[Work to be completed]: Take the data below. Output it exactly from its first line through the line containing "[] => Raise PIndexError".

(Source records Opens)

(* ===== verification/ParserTotal.v ===== *)
(** * ParserTotal: the entry point [Parser.parse] and its fuel

    Every function of the parser family, called with fuel [n] on a token
    list of length [L], needs [n >= 8 * L + c] for a constant [c] between
    1 and 7 that is the length of the longest chain of calls it makes
    before consuming a token (a command calls a single command on the
    same tokens, an expression a tertiary, a secondary, a primary, ...).
    With that much fuel it never returns [POutOfFuel], and when it
    succeeds it has consumed tokens: at least one for the functions that
    parse a non-empty phrase, possibly none for the loops and the
    argument list.  [total_at n] states this of all the functions at fuel
    [n]; it holds at 0 and passes from [n] to [S n], which gives
    [parse_total]. *)

From S2P Require Import Prelude Scanner Ast Parser.

(** The fuel: eight calls per token and eight more cover every chain of
    calls between two consumed tokens ([ParserTotal]). *)
Definition parse_fuel (ts : list Token) : nat := 8 * length ts + 8.

(** [Parser(tokens).parse()]: the constructor reads [tokens[0]]. *)
Definition parse (tokens : list Token) : outcome parse_error program :=
  match tokens with
  | [] => Raise PIndexError
  | _ => '(p, _) <- parse_program (parse_fuel tokens) tokens ;; Ok p
  end.

(** [shrinks strict L L']: the remaining list went from length [L] to
    [L'], strictly when [strict]. *)
Definition shrinks (strict : bool) (L L' : nat) : Prop :=
  if strict then L' < L else L' <= L.

(** A result that is not [POutOfFuel] and whose remaining tokens are a
    suffix of the input [ts], shorter when [strict]. *)
Definition fine {A} (ts : list Token) (strict : bool) (r : presult A) : Prop :=
  r <> Raise POutOfFuel /\
  forall a ts', r = Ok (a, ts') -> ts' `suffix_of` ts /\ shrinks strict (length ts) (length ts').

Lemma sfx_trans (l1 l2 l3 : list Token) : l1 `suffix_of` l2 -> l2 `suffix_of` l3 -> l1 `suffix_of` l3.
Proof. intros. by etrans. Qed.

Ltac suffix_solve := solve [ reflexivity | eauto 30 using sfx_trans ].

Section Fine.
Context {A B : Type}.

Lemma fine_bind ts1 s1 (c : presult A) (k : A -> list Token -> presult B) ts s :
    fine ts1 s1 c ->
    (forall a ts', ts' `suffix_of` ts1 -> shrinks s1 (length ts1) (length ts') -> fine ts s (k a ts')) ->
    fine ts s (match c with Ok (a, ts') => k a ts' | Raise e => Raise e end).
  Proof.
    intros [Hc Hok] Hk. destruct c as [[a ts']|e].
    - destruct (Hok a ts' eq_refl). by apply Hk.
    - split; [intros [= ->]; by apply Hc|discriminate].
  Qed.

Lemma fine_bind_plain {X} (c : outcome parse_error X) (k : X -> presult B) ts s :
    c <> Raise POutOfFuel -> (forall x, c = Ok x -> fine ts s (k x)) ->
    fine ts s (match c with Ok x => k x | Raise e => Raise e end).
  Proof. intros Hc Hk. destruct c as [x|e]; [by apply Hk|]. split; [intros [= ->]; by apply Hc|discriminate]. Qed.

Lemma fine_weaken ts1 s1 ts s (r : presult A) :
    fine ts1 s1 r -> ts1 `suffix_of` ts ->
    (forall L', shrinks s1 (length ts1) L' -> shrinks s (length ts) L') -> fine ts s r.
  Proof.
    intros [Hr Hok] Hsf Hw. split; [done|]. intros a ts' Heq.
    destruct (Hok a ts' Heq). split; [by etrans|auto].
  Qed.

Lemma fine_ok ts s (a : A) ts' :
    ts' `suffix_of` ts -> shrinks s (length ts) (length ts') -> fine ts s (Ok (a, ts')).
  Proof. intros ? ?. split; [discriminate|]. by intros ? ? [= <- <-]. Qed.

Lemma fine_raise ts s (e : parse_error) : e <> POutOfFuel -> fine ts s (@Raise _ (A * list Token) e).
  Proof. intros H. split; [congruence|discriminate]. Qed.
End Fine.

(** ** Moving over tokens *)

Lemma token_accept_any_not_oof ts : token_accept_any ts <> Raise POutOfFuel.
Proof. unfold token_accept_any. repeat case_match; discriminate. Qed.

Lemma token_accept_not_oof k ts : token_accept k ts <> Raise POutOfFuel.
Proof. unfold token_accept. repeat case_match; try discriminate. apply token_accept_any_not_oof. Qed.

Lemma token_accept_any_len ts ts' : token_accept_any ts = Ok ts' -> length ts' <= length ts.
Proof. unfold token_accept_any. repeat case_match; intros [= <-]; simpl; lia. Qed.

Lemma token_accept_any_lt t rest ts' :
  type t <> TK_EOT -> token_accept_any (t :: rest) = Ok ts' -> length ts' < S (length rest).
Proof. unfold token_accept_any. intros H. case_decide; [done|]. case_match; intros [= <-]; simpl; lia. Qed.

Lemma token_accept_any_suffix ts ts' : token_accept_any ts = Ok ts' -> ts' `suffix_of` ts.
Proof. unfold token_accept_any. repeat case_match; intros [= <-]; [done|]. by apply suffix_cons_r. Qed.

Lemma token_accept_suffix k ts ts' : token_accept k ts = Ok ts' -> ts' `suffix_of` ts.
Proof. unfold token_accept. repeat case_match; try discriminate. apply token_accept_any_suffix. Qed.

Lemma token_accept_lt k ts ts' : k <> TK_EOT -> token_accept k ts = Ok ts' -> length ts' < length ts.
Proof.
  unfold token_accept. intros Hk. destruct ts as [|t rest]; [discriminate|].
  case_decide; [|discriminate]. subst k. by apply token_accept_any_lt.
Qed.

Lemma oper_in_type ops t : oper_in ops t = true -> type t = TK_OPERATOR.
Proof. unfold oper_in. rewrite bool_decide_eq_true. tauto. Qed.

Lemma unexpected_fine {A} L s t : fine L s (@unexpected A t).
Proof. by apply fine_raise. Qed.

#[export] Hint Resolve token_accept_any_not_oof token_accept_not_oof unexpected_fine : mt.

(** Step over a [token_accept_any] or [token_accept] bind, recording
    how much shorter the list became. *)
Ltac accept_step :=
  match goal with
  | |- fine _ _ (match token_accept_any (?t :: ?r) with Ok _ => _ | Raise _ => _ end) =>
      apply fine_bind_plain; [apply token_accept_any_not_oof|];
      let ts := fresh "ts" in let H := fresh "Hacc" in let Hs := fresh "Hsf" in intros ts H;
      pose proof (token_accept_any_suffix _ _ H) as Hs; apply token_accept_any_lt in H; [|congruence]
  | |- fine _ _ (match token_accept_any ?l with Ok _ => _ | Raise _ => _ end) =>
      apply fine_bind_plain; [apply token_accept_any_not_oof|];
      let ts := fresh "ts" in let H := fresh "Hacc" in let Hs := fresh "Hsf" in intros ts H;
      pose proof (token_accept_any_suffix _ _ H) as Hs; apply token_accept_any_len in H
  | |- fine _ _ (match token_accept ?k ?l with Ok _ => _ | Raise _ => _ end) =>
      apply fine_bind_plain; [apply token_accept_not_oof|];
      let ts := fresh "ts" in let H := fresh "Hacc" in let Hs := fresh "Hsf" in intros ts H;
      pose proof (token_accept_suffix _ _ _ H) as Hs; apply token_accept_lt in H; [|discriminate]
  end.

(** ** The fuel each function needs *)

Definition need (c : nat) (ts : list Token) : nat := 8 * length ts + c.

Record total_at (n : nat) : Prop := {
  tot_command : forall ts, need 7 ts <= n -> fine ts true (parse_command n ts);
  tot_command_loop : forall c ts, need 7 ts <= n ->
    fine ts false (parse_command_loop n c ts);
  tot_single_command : forall ts, need 6 ts <= n ->
    fine ts true (parse_single_command n ts);
  tot_expression : forall ts, need 4 ts <= n -> fine ts true (parse_expression n ts);
  tot_expression_loop : forall e ts, need 4 ts <= n ->
    fine ts false (parse_expression_loop n e ts);
  tot_tertiary : forall ts, need 3 ts <= n ->
    fine ts true (parse_tertiary_expression n ts);
  tot_tertiary_loop : forall e ts, need 3 ts <= n ->
    fine ts false (parse_tertiary_loop n e ts);
  tot_secondary : forall ts, need 2 ts <= n ->
    fine ts true (parse_secondary_expression n ts);
  tot_secondary_loop : forall e ts, need 2 ts <= n ->
    fine ts false (parse_secondary_loop n e ts);
  tot_primary : forall ts, need 1 ts <= n ->
    fine ts true (parse_primary_expression n ts);
  tot_declaration : forall ts, need 3 ts <= n ->
    fine ts true (parse_declaration n ts);
  tot_declaration_loop : forall d ts, need 3 ts <= n ->
    fine ts false (parse_declaration_loop n d ts);
  tot_single_declaration : forall ts, need 2 ts <= n ->
    fine ts true (parse_single_declaration n ts);
  tot_function_declaration : forall ts, need 1 ts <= n ->
    fine ts true (parse_function_declaration n ts);
  tot_parameter_list : forall ts, need 1 ts <= n ->
    fine ts true (parse_parameter_list n ts);
  tot_parameter_loop : forall acc ts, need 1 ts <= n ->
    fine ts false (parse_parameter_loop n acc ts);
  tot_argument_list : forall ts, need 5 ts <= n ->
    fine ts false (parse_argument_list n ts);
  tot_argument_loop : forall acc ts, need 5 ts <= n ->
    fine ts false (parse_argument_loop n acc ts)
}.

(Source records Closes)

[Solved exercise]:
(* ===== verification/ParserTotal.v ===== *)
(** * ParserTotal: the entry point [Parser.parse] and its fuel

    Every function of the parser family, called with fuel [n] on a token
    list of length [L], needs [n >= 8 * L + c] for a constant [c] between
    1 and 7 that is the length of the longest chain of calls it makes
    before consuming a token (a command calls a single command on the
    same tokens, an expression a tertiary, a secondary, a primary, ...).
    With that much fuel it never returns [POutOfFuel], and when it
    succeeds it has consumed tokens: at least one for the functions that
    parse a non-empty phrase, possibly none for the loops and the
    argument list.  [total_at n] states this of all the functions at fuel
    [n]; it holds at 0 and passes from [n] to [S n], which gives
    [parse_total]. *)

From S2P Require Import Prelude Scanner Ast Parser.

(** The fuel: eight calls per token and eight more cover every chain of
    calls between two consumed tokens ([ParserTotal]). *)
Definition parse_fuel (ts : list Token) : nat := 8 * length ts + 8.

(** [Parser(tokens).parse()]: the constructor reads [tokens[0]]. *)
Definition parse (tokens : list Token) : outcome parse_error program :=
  match tokens with
  | [] => Raise PIndexError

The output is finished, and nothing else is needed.